THERE’S MORE TO SOCIAL MEDIA THAN JUST SOCIALISING
- First graduate recruit lands full-time job
- New key post for former trainee Abby
- Research on IT role in education to continue
Every young person it seems knows how to use social media to keep in touch with their friends and the latest gossip. But how many use it as an educational tool or know how it could be applied in a future career?
Abby Wilson, 22, is aware that there is more than just the social side to social media and says it will play an increasing role in the classroom and the workplace in future.
Abby, from Inverness, has just started a full-time role with IT firm Fujitsu after being the first recruit to a year-long graduate placement programme.
She is now a service controller, detailing the responsibilities Fujitsu has in the provision of services under the £66 million contract to upgrade The Highland Council’s schools and office IT networks.
At the same time she is continuing her research, started during her 12-month placement, on the use of technology in the classroom.
The Strathclyde University graduate has worked with educationalists across the Highlands, but has also used new technology to connect to people in England and Australia, while also speaking to other researchers in America via Twitter.
The information she gathers will be used to help inform Fujitsu’s future thinking on the huge challenges and opportunities that present themselves from the ICT advances in education and training.
“IT is going to play a much bigger part in education worldwide in future”, said Abby. “It’s already firmly cemented in business and the education sector is still catching up.

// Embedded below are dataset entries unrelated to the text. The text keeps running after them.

Lemma index_byte_None c b : index_byte c b = None ↔ c ∉ b.
Proof.
  induction b as [|x b IH]; cbn [index_byte].
  - split; [intros _; apply not_elem_of_nil|done].
  - rewrite not_elem_of_cons. destruct (Ascii.eqb_spec x c) as [->|Hne].
    + split; [done|]. by intros [? _].
    + rewrite fmap_None, IH. naive_solver.
Qed.

Lemma index_byte_app c a b : c ∉ a → index_byte c (a ++ c :: b) = Some (length a).
Proof.
  intros Hn. apply index_byte_Some. split.
  - by apply list_lookup_middle.
  - by rewrite take_app_length'.
Qed.

Lemma drop_past {A} (a : list A) c b : drop (S (length a)) (a ++ c :: b) = b.
Proof. induction a as [|x a IH]; [apply drop_0|exact IH]. Qed.

Lemma index_byte_join c b i :
  index_byte c b = Some i → b = take i b ++ [c] ++ drop (S i) b.
Proof.
  intros [Hi _]%index_byte_Some. rewrite <- (take_drop i b) at 1. f_equal.
  by rewrite (drop_S _ _ _ Hi).
Qed.

Lemma splitN_SS c n b :
  splitN c (S (S n)) b =
  match index_byte c b with
  | Some i => take i b :: splitN c (S n) (drop (S i) b)
  | None => [b]
  end.
Proof. done. Qed.

Lemma splitN_ne c n b : n ≠ 0%nat → splitN c n b ≠ [].
Proof. destruct n as [|[|n]]; [done..|]. intros _. cbn. by destruct (index_byte c b). Qed.

(** [join] undoes [splitN]. *)
Lemma join_splitN c n b : n ≠ 0%nat → join [c] (splitN c n b) = b.
Proof.
  revert b. induction n as [|n IH]; intros b Hn; [done|].
  destruct n as [|n]; [done|]. rewrite splitN_SS.
  destruct (index_byte c b) as [i|] eqn:Hi; [|done].
  transitivity (take i b ++ [c] ++ drop (S i) b); [|symmetry; by apply index_byte_join].
  specialize (IH (drop (S i) b) ltac:(done)).
  pose proof (splitN_ne c (S n) (drop (S i) b) ltac:(done)) as Hne.
  rewrite <- IH at 2. by destruct (splitN c (S n) (drop (S i) b)).
Qed.

Lemma length_splitN c n b : (length (splitN c n b) <= n)%nat.
Proof.
  revert b. induction n as [|n IH]; intros b; [done|].
  destruct n as [|n]; [done|]. rewrite splitN_SS.
  destruct (index_byte c b) as [i|]; cbn [length]; [|lia]. specialize (IH (drop (S i) b)). lia.
Qed.

Lemma Split_ne c b : Split c b ≠ [].
Proof. destruct b as [|x b]; cbn; [done|]. repeat case_match; done. Qed.

Lemma Split_index c b :
  Split c b = match index_byte c b with Some i => take i b :: Split c (drop (S i) b) | None => [b] end.
Proof.
  induction b as [|x b IH]; [done|]. cbn. destruct (Ascii.eqb x c); [by rewrite take_0, drop_0|].
  rewrite IH. by destruct (index_byte c b).
Qed.

Lemma Split_one c b : c ∉ b → Split c b = [b].
Proof. intros H. rewrite Split_index. by apply index_byte_None in H as ->. Qed.

Lemma Split_app c a b : c ∉ a → Split c (a ++ c :: b) = a :: Split c b.
Proof.
  intros H. rewrite Split_index, (index_byte_app c a b H), drop_past. f_equal.
  by rewrite take_app_length.
Qed.

Lemma Split_pieces c b : Forall (λ w, c ∉ w) (Split c b).
Proof.
  induction b as [|x b IH]; cbn; [repeat constructor; apply not_elem_of_nil|].
  destruct (Ascii.eqb_spec x c) as [->|Hx]; [constructor; [apply not_elem_of_nil|done]|].
  destruct (Split c b) as [|w ws]; [by repeat constructor; apply not_elem_of_cons; split;
    [congruence|apply not_elem_of_nil]|].
  apply Forall_cons in IH as [Hw IH]. constructor; [|done]. apply not_elem_of_cons. split; [congruence|done].
Qed.

Lemma join_cons sep x l : l ≠ [] → join sep (x :: l) = x ++ sep ++ join sep l.
Proof. by destruct l. Qed.

(** [join] and [Split] are inverse on pieces without the separator. *)
Lemma join_Split c b : join [c] (Split c b) = b.
Proof.
  induction b as [|x b IH]; [done|]. cbn. destruct (Ascii.eqb_spec x c) as [->|Hx].
  - rewrite join_cons by apply Split_ne. cbn. by rewrite IH.
  - pose proof (Split_ne c b) as Hne. destruct (Split c b) as [|w [|w' ws]]; [done|..]; rewrite <- IH; done.
Qed.

Lemma Split_join c l : l ≠ [] → Forall (λ w, c ∉ w) l → Split c (join [c] l) = l.
Proof.
  induction l as [|x l IH]; [done|]. intros _ [Hx Hl]%Forall_cons. destruct l as [|y l].
  - by apply Split_one.
  - rewrite join_cons by done. cbn [app]. rewrite (Split_app c x _ Hx). by rewrite IH.
Qed.

Lemma has_prefix_spec p b : has_prefix p b = true ↔ p `prefix_of` b.
Proof.
  revert b. induction p as [|x p IH]; intros b; cbn.
  - split; [intros _; by apply prefix_nil|done].
  - destruct b as [|y b]; cbn.
    + split; [done|]. intros H. by apply prefix_nil_not in H.
    + rewrite andb_true_iff, IH, Ascii.eqb_eq. split.
      * intros [-> H]. by apply prefix_cons.
      * intros H. split; [by eapply prefix_cons_inv_1|by eapply prefix_cons_inv_2].
Qed.

(** ** Runes *)

Lemma in_rng_spec lo hi b : in_rng lo hi b = true ↔ lo <= b <= hi.
Proof. unfold in_rng. rewrite andb_true_iff, !Z.leb_le. lia. Qed.

Lemma byte_of_congr z c : z = byte_val c → byte_of z = c.
Proof. intros ->. apply byte_of_val. Qed.

Lemma first_byte_spec b k lo hi :
  first_byte b = Some (k, (lo, hi)) →
  (k = 2%nat ∧ 194 <= b < 224 ∧ lo = 128 ∧ hi = 191) ∨
  (k = 3%nat ∧ 224 <= b < 240 ∧ 128 <= lo ∧ hi <= 191 ∧ (b = 224 → 160 <= lo) ∧ (b = 237 → hi <= 159)) ∨
  (k = 4%nat ∧ 240 <= b <= 244 ∧ 128 <= lo ∧ hi <= 191 ∧ (b = 240 → 144 <= lo) ∧ (b = 244 → hi <= 143)).
Proof.
  unfold first_byte.
  destruct (Z.ltb_spec b 194), (Z.ltb_spec b 224), (Z.eqb_spec b 224), (Z.eqb_spec b 237),
    (Z.ltb_spec b 240), (Z.eqb_spec b 240), (Z.ltb_spec b 244), (Z.eqb_spec b 244);
    intros [=]; subst; try lia.
Qed.

(** The cases of [DecodeRune], as numbers. *)
Inductive decoded : bytes → Z → nat → Prop :=
| decoded_1 c0 rest : byte_val c0 < 128 → decoded (c0 :: rest) (byte_val c0) 1
| decoded_2 c0 c1 rest :
    194 <= byte_val c0 < 224 → 128 <= byte_val c1 <= 191 →
    decoded (c0 :: c1 :: rest) ((byte_val c0 - 192) * 64 + (byte_val c1 - 128)) 2
| decoded_3 c0 c1 c2 rest :
    224 <= byte_val c0 < 240 → 128 <= byte_val c1 <= 191 → 128 <= byte_val c2 <= 191 →
    (byte_val c0 = 224 → 160 <= byte_val c1) → (byte_val c0 = 237 → byte_val c1 <= 159) →
    decoded (c0 :: c1 :: c2 :: rest)
      ((byte_val c0 - 224) * 4096 + (byte_val c1 - 128) * 64 + (byte_val c2 - 128)) 3
| decoded_4 c0 c1 c2 c3 rest :
    240 <= byte_val c0 <= 244 → 128 <= byte_val c1 <= 191 → 128 <= byte_val c2 <= 191 →
    128 <= byte_val c3 <= 191 →
    (byte_val c0 = 240 → 144 <= byte_val c1) → (byte_val c0 = 244 → byte_val c1 <= 143) →
    decoded (c0 :: c1 :: c2 :: c3 :: rest)
      ((byte_val c0 - 240) * 262144 + (byte_val c1 - 128) * 4096 + (byte_val c2 - 128) * 64 +
       (byte_val c3 - 128)) 4.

“There are so many potential applications and they can be school-dependent or area-dependent. It’s what is most suitable for the pupils.
“There is a need to link schools and business together better and IT can help with that. Social media would be an excellent way of doing that if it’s utilised in the right way.
“While many young people are very familiar with new technology and social media they are still not sure how it can benefit them.
“They use these platforms without thinking about it. They don’t connect social media with educational benefits or how they could use it in a different way other than chatting to their friends.”
Jim Brophy, Client Director, Fujitsu Services Ltd Scotland, said: “We are delighted that Abby is now a full-time employee. During the year-long placement period she demonstrated an enthusiastic and fresh approach to IT thinking which will help inform our future thinking.
“The graduate placement scheme brings real benefits to Highland and Scottish-based business operations like ours and we will continue this initiative as part of our plans to create new jobs in this important field.”
Earlier this year Abby organised HI SGIL, a technology innovation and skills event at Eden Court Theatre, that brought together some of the world’s leading IT companies – including Fujitsu, Microsoft, Stormfront and Lego Education- to highlight the uses of technology in the workplace and how creativity in learning is helping businesses grow.
The industry giants joined Highland-based firms, The Highland Council, Highlands and Islands Enterprise, Talent Scotland, government agencies and the University of the Highlands and Islands in outlining to young people and educators the value of technology.
Fujitsu has now decided it will be an annual event due to the positive feedback from exhibitors and the public.
Abby added: “HI SGIL was a good way for pupils to experience how technology is used imaginatively in business, and explore a wide variety of potential career paths.
“It is really important we get the message across about the skills and training required in certain industries.”
Websites like My KindaCrowd.com also link businesses and organisations with schools and colleges in the UK, setting young people challenges and giving them the chance to win prizes, cash, work-experience and even jobs.
Fujitsu used My KindaCrowd as part of a global conversation on how best to use the power of the K Computer, the fastest in the world, to solve world issues such as climate change and fighting crime.
Abby spotted the Fujitsu opportunity online through TalentScotland, the Scottish Government initiative which runs the graduate placement assistance scheme for businesses, funded in the north by Highlands and Islands Enterprise with support from the European Regional Development Fund.
She said it was an extremely positive experience which she recommends to others: “It’s a great scheme because you come in for a specific purpose and do something that otherwise the business may not have the resources to do.
“It’s was a huge learning curve, but I learned so much about the business and I believe it was much more benefit than doing another year at university.”